Grove, sorry I hear of this to often here in OK. . Was it a neighbor rancher?


----------



## WarrantsWifey (Dec 18, 2010)

OH my gosh, that is horrible, to lose BOTH. My prayers are with you. I hope you know what happened, I'd feel like I'd want to know.


----------



## GSDBESTK9 (Mar 26, 2002)

I'm so very sorry for your loss.


----------



## GROVEBEAUTY (Oct 23, 2008)

Thank you to everyone! I don't know for certain, but our thought is a pack of dogs/coyotes. There were no bullet holes. That is what our vet thought also. i'm glad it wasn't a neighbor/rancher. My dogs are always on our 60 acres and they are usually close. I feel sooo bad, it was my job to protect them, just like they protect me.

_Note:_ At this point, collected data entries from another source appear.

(* ===== verification/Prelude.v ===== *)
(** Gimme, a self-hosted CDN: verification development

    Gimme stores packages of static files in an S3 bucket and serves them over HTTP.
    A package is published once, as a zip archive, under a name and a semantic version;
    its files are then read under that version or under an alias ("latest", a major
    or a major.minor version).  This development models the Go program under src/
    and proves what its parts promise.

    * Parts of the program and files of the development

    The files build on each other in the order of _CoqProject.

    - Prelude, GoStrings, Order, GoFloat, ParseFloat, Semver, Zip, Mime: what the program
      uses of Go's standard library (strings, path, path/filepath, UTF-8, strconv.ParseFloat
      on IEEE doubles, sorting) as definitions, and the interfaces of what it takes from other
      packages ([Semver] for golang.org/x/mod/semver, with its grammar as an instance;
      [Zip] for archive/zip as a list of entries; [MimeTable] for the system's types).
    - Threads: requests that run at the same time over one state, for any program whose
      requests are sequences of calls, with a rely-guarantee logic for them ([wp]).
    - Errors: internal/errors (kinds, HTTP codes, wrapping).
    - Storage: internal/storage.  [ObjectStorageClient] and [ClientLaws] state what S3
      documents of the client's calls; the manager (ListObjectsPage, AddObject, AddBytes,
      ObjectExists, RemoveObjects, ...) is defined over it, and [ManagerLaws], proved of the
      manager, is what it offers to the content service.  MemoryClient is an instance of
      the client, for the witnesses.  Durations: the layer of the manager that observes how
      long each operation takes.
    - Version: the version functions of internal/content/content-service.go (versionMatches,
      resolveVersion, ListVersions, isFullSemver, IsPinnedVersion, validatePackageIdentity,
      mutableAliasPrefixes).
    - Compression: internal/content/compression.go and integrity.go.
    - Archive: internal/content/archive-keys.go, from the entries of an upload to the keys
      of its objects, and the archive limits.
    - Cache: internal/cache (the interface and the Redis cache); MemoryRedis is an instance
      of the Redis client.
    - Service: the record [ContentService] and its constructor.
    - Upload, UploadSpec: ContentService.CreatePackage.  The errgroup is a step relation
      [step] on the states of the tasks, of the store and of the semaphores, so that
      every interleaving of the uploads is covered; [create_package] is one scheduler.
    - Serve, ServeSpec: ContentService.GetFile, GetFiles and DeletePackage.
    - InFlight, InFlightSpec: GetFile and DeletePackage again, as threads: each call of the
      storage and of the cache is a turn, so that reads and deletions of several requests or
      processes interleave.  A thread that runs alone is the operation of Serve
      (exec_file_task).
    - Concurrent, ConcurrentSpec: the uploads, deletions and reads in flight.  A [system] is
      the content service with the uploads it has received; [moves] takes one call of one
      request, so that a run is any interleaving of them over one bucket.
    - Negotiation: parseAcceptEncoding of api/content-negotiation.go.
    - TokenStore: internal/auth/token-store.go, the interface [TokenStore] with its laws.
    - FileStore: internal/auth/file-token-store.go.  The maps hold locations of a heap
      since the program shares one pointer between them; the disk and the faults of each
      system call are explicit.
    - AuthManager: internal/auth/auth-manager.go and api/admin-controller.go over the
      interface; AuthFile runs it on the file store.
    - AuthProvider: internal/auth/auth-provider.go and basic-auth-provider.go, and the
      admin routes behind the middleware of a provider.  Oidc, OidcSpec:
      internal/auth/oidc-provider.go; golang-jwt, oauth2 and go-oidc are classes, and a
      browser with its cookie jar closes the loop between the handlers.
    - RedisServer: a Redis server as a keyspace with deadlines and a clock, and a client
      whose requests can be lost, delayed or repeated.  RedisStore, RedisSpec, RedisTokens:
      internal/auth/redis-token-store.go over it.  RedisReplicas, RedisReplicasSpec: the same
      operations as threads, for several replicas of the program over one server; alone they
      are those of RedisStore (exec_task_of).
    - PGStore, PGTokens: internal/auth/pg-token-store.go; what the database does with each
      SQL statement of the source is a law of the class [PGPool].
    - AnyStore: a value of the interface TokenStore whose implementation is chosen when the
      program starts; its laws follow from those of the implementations.
    - Config, ConfigSpec: configs/config.go over the interface of viper.
    - GoUrl: the escaping of net/url and strconv.Atoi.
    - PackageController, ApiSpec: api/package-controller.go, api/conditional-requests.go
      and internal/archive_validator, the handlers from a request that gin has parsed to
      a response and the next state; [handle_route] puts the authentication before the
      routes that change packages.
    - Application, ApplicationSpec, ApplicationDemo: internal/application/application.go
      and internal/persistence; a step of the start-up runs, ends with log.Fatal or
      panics.  Also api/health-controller.go.
    - Templates: api/templates.go.  Metrics: internal/metrics.
    - Router: the routes that setupServer and the constructors of the controllers register,
      as a table of methods, patterns and chains of handlers.  The matching of gin is the
      class [Gin], with the law that the one route a path is for is found.
    - Server, ServerSpec, ServerDemo: the server that setupServer starts.  [dispatch] takes
      a request through CORS, the router, the chain of its route and the request counter;
      [serves] is a step of the server: a request, a call of an upload in flight, an
      answer, a purge of the tokens.
    - Publish, PublishSpec: internal/publish and cmd/gimme-cli/main.go, from the arguments
      to the exit code.
    - EndToEnd, EndToEndDemo: a push of the client received by the server.
    - CodingSpec, CodingDemo: a published file read with any Accept-Encoding.
    - Provenance, ProvenanceDemo: where the bytes of an answer come from.

    State is passed explicitly; an error is a value ([result], or an [option] for a
    *GimmeError that may be nil).  Loops over Go maps are folds over an arbitrary
    enumeration.  64-bit sizes are integers with the saturation the code writes out.

    * What the theorems show

    - End to end: when the client reports success, every file of the directory is answered
      with its bytes (pushed_directory_is_served, published_is_served), and in whatever
      coding it is sent the client decodes these bytes (published_is_decoded).  The server
      may handle any other requests under the conditions of [orderly] until the upload is
      answered (no two uploads of one version in flight, no deletion of a version being
      uploaded, no failing listing when an upload arrives) and of [undisturbed] afterwards (the
      version is not deleted, and no listing fails when another upload of it arrives); the
      storage must answer the read, and the request must be one that asks for the bytes.
      Without them the code promises less (racing_uploads, CreatePackage_overwrites_unlisted).
      Whatever file
      the server answers was in an archive that a holder of a token uploaded under the
      package and the version of the path, or a version its alias selects
      (answered_files_were_uploaded); requests without a valid token change no package, and
      requests that do not log in change no token (outsiders_change_nothing); every path
      has one route (routes_resolved).
    - Publication: a publication that fails leaves no object of the package behind when
      the rollback succeeds and says so when it does not (CreatePackage_atomic).  Uploads of
      different versions do not see each other (publications_isolated), a published version
      stays as it is (published_for_good), an upload that is scheduled answers
      (uploads_progress), and one that runs alone ends as CreatePackage says (the lemma
      alone_exact); the server is a run of this system (server_refines).  Two uploads of
      one version at once are not excluded by the code (racing_uploads).
    - Archives: keys stay under the folder of the package, limits are exact
      (archiveKeys_confined, checkArchiveLimits_exact); the client packs the files of a
      directory and the server publishes each of them once (published_directory); the
      client reports success exactly when the server has accepted the upload, and leaves its
      temporary archive only when the system refuses to remove it (run_exit).
    - Versions: an alias resolves to the highest stable match.
    - Reading and deleting: GetFile serves the object of the resolved version in the first
      encoding that exists; a listing page shows the files after its cursor, each once, when
      variants follow their file in the order of the keys (GetFiles_page, which also says what
      a page shows otherwise; GetFiles_variant_leak, GetFiles_variant_lost); a deletion removes
      exactly the package and no request is answered from a stale entry afterwards.  When
      requests interleave, a read is never answered with the file of another
      (interleaved_reads_sound), and a deleted version is forgotten by the cache unless a read
      of an alias was under way when its objects were removed (deleted_version_forgotten);
      the code does not exclude that case (stale_alias_race).
    - Storage and cache: pages tile the listing, and prefix deletion in the cache ends and
      is complete.
    - Content negotiation: acceptability follows the rules the source cites.
    - Tokens: a request passes exactly with a stored token that is neither revoked nor
      expired, a revocation is for ever, a token nobody revokes stays usable.  The three
      stores implement the interface: the file store and the Redis store refine a map of
      entries (FileTokenStore_refines, RedisTokenStore_refines), the PostgreSQL store
      keeps the life of a token (pg_token_lifecycle).  Creating a token answers 500 exactly
      when the random source or the store fails (createToken_answers).  A revocation on one replica holds for
      every lookup that begins later on any other, whatever was under way
      (revocation_across_replicas).  The token file is replaced
      atomically and read back by a restart.
    - Sessions: a callback issues a session exactly for an authenticated user, a login
      lasts eight hours, and the middleware accepts exactly the sessions of the provider
      (handleCallback_session, login_flow, LoginMiddleware_exact).
    - Configuration and start-up: validateConfig accepts exactly the well-formed
      configurations; with them no nil client is used, the parts of the application are
      those asked for, and the admin routes ask for the configured credentials
      (validateConfig_exact, loadModules_wired, admin_access); the tokens
      of the admin page decide who publishes (admin_tokens).
    - API: a file is answered with the stored object of the resolved version, in a coding
      the client accepts; conditional requests are exact; the links of a listing lead
      where they say.

    * Bounds and fuel

    The loops that are not structural take fuel.  GetFiles has one unit per object below
    the prefix plus one, since each round consumes an object (GetFiles_page shows that the
    answer exists); the SCAN loop has the bound the Redis iteration gives
    (DeleteByPrefix_complete); the scheduler of an upload has eight steps per object,
    more than [task_rank] allows (create_package_outcome).  Runs of the server and of the
    system are finite sequences of steps, without fuel.

    * Left out

    Logging, the socket and the signals of the HTTP server, and the text of the HTML
    pages have no model, nor has an interrupt of the client before its upload (one during the
    upload is an error of the exchange); a call of the storage is one step, and so is a prefix deletion
    of the cache when requests interleave; in the server a request other than an upload
    is one step (its calls interleave in InFlight and RedisReplicas); the handlers start
    from what gin has parsed.  Code of other packages (minio, go-redis, pgx, viper, gin,
    golang-jwt, oauth2, go-oidc, semver, NFC, gitignore matching, brotli), the JSON
    documents, and the hash and cipher primitives of the standard library (SHA-256,
    SHA-384, HMAC, HKDF, AES-GCM) appear as classes whose laws state their documented
    behaviour. *)

From stdpp Require Export base gmap strings list sorting option fin_maps relations pretty.
From Stdlib Require Export ZArith Lia.
From Stdlib Require Import Ascii.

I am just heartbroken!!!


----------



## LaRen616 (Mar 4, 2010)

GROVEBEAUTY said:


> Thank you to everyone! I don't know for certain, but our thought is a pack of dogs/coyotes. There were no bullet holes. That is what our vet thought also. i'm glad it wasn't a neighbor/rancher. My dogs are always on our 60 acres and they are usually close. I feel sooo bad, it was my job to protect them, just like they protect me. I am just heartbroken!!!


That is so sad.


----------



## jakeandrenee (Apr 30, 2010)

There are no words.......try to take care of yourself.


----------



## Stosh (Jun 26, 2010)

Oh how horrible! I'm so sorry.


----------



## Jax08 (Feb 13, 2009)

I am so sorry for you loss. Words are inadequate for such devastation.


----------



## 1sttimeforgsd (Jul 29, 2010)

So sorry for your loss.


----------



## GROVEBEAUTY (Oct 23, 2008)

Thanks to everyone! As hard as it is I will get throught this.


----------



## CaliBoy (Jun 22, 2010)

Oh my God. My heartfelt condolences on this devastating loss.


----------



## patti (Apr 7, 2010)

I am so very sorry. Try not to blame yourself. They had such a wonderful home, doing exactly what dogs love to do.


----------



## krystyne73 (Oct 13, 2010)

I know you are having a hard time, I am so sorry for your loss.


----------



## Veronica1 (Jun 22, 2010)

My sympathies.


----------



## GROVEBEAUTY (Oct 23, 2008)

Thank you to everyone!


----------



## Seda (Dec 18, 2010)

I'm so sorry to hear that. I can imagine your feeling. But be strong and take care of yourself. Because they don't want you to make sad.


----------



## bocron (Mar 15, 2009)

So sorry to hear this, my thoughts are with you.
We had a male a year or so ago that was obsessed with the coyotes. One night he went through 3 gates and got out(we still never really figured out how he got through the first one which was a concrete block wall and covered by a gate). Anyway we found him a few days later and it looked like the coyotes had killed him. It's the risk we take living out in the country I guess, but it doesn't make it any easier I know.


----------



## DharmasMom (Jul 4, 2010)

Oh my God! To lose one is heartbreaking enough but to lose two in one day. I can't even imagine the pain. just devastating. You have my sincere condolences! I am truly, truly sorry for your loss!


----------



## pyratemom (Jan 10, 2011)

I'm so sorry for your loss. I don't know how I would handle losing my two in the same day. Hugs to you. Take care of yourself as best you can. I know it's hard.


----------



## Stogey (Jun 29, 2010)

How tragic ! So sorry for your loss ...


----------



## KZoppa (Aug 14, 2010)

i know sorry for your loss is really generic but its the truth. Thats devastating.


----------



## elisabeth_00117 (May 17, 2009)

I am so very sorry to hear this.


----------



## Whitedog404 (Mar 25, 2010)

That's just impossibly sad.


----------



## Deuce (Oct 14, 2010)

Very sorry for your loss.


----------



## Doggydog (May 12, 2009)

My sympathy. It must have been such a shock and immensely sad & disappointing. Hugs.


----------



## Helios (Aug 29, 2010)

I am very sorry for the loss of both of your dogs..


----------



## elsie (Aug 22, 2001)

oh, grove, i'm so sad for you. i can't imagine how you feel loosing two in the same day. it's hard enough to loose one...
:hug::hug::hug:


----------



## vat (Jul 23, 2010)

Oh no I just saw this post. I am so very sorry for your loss. I thought loosing 2 in 4 months was bad but this has no words to describe. My heart aches for you.


----------



## Hatterasser (Oct 25, 2007)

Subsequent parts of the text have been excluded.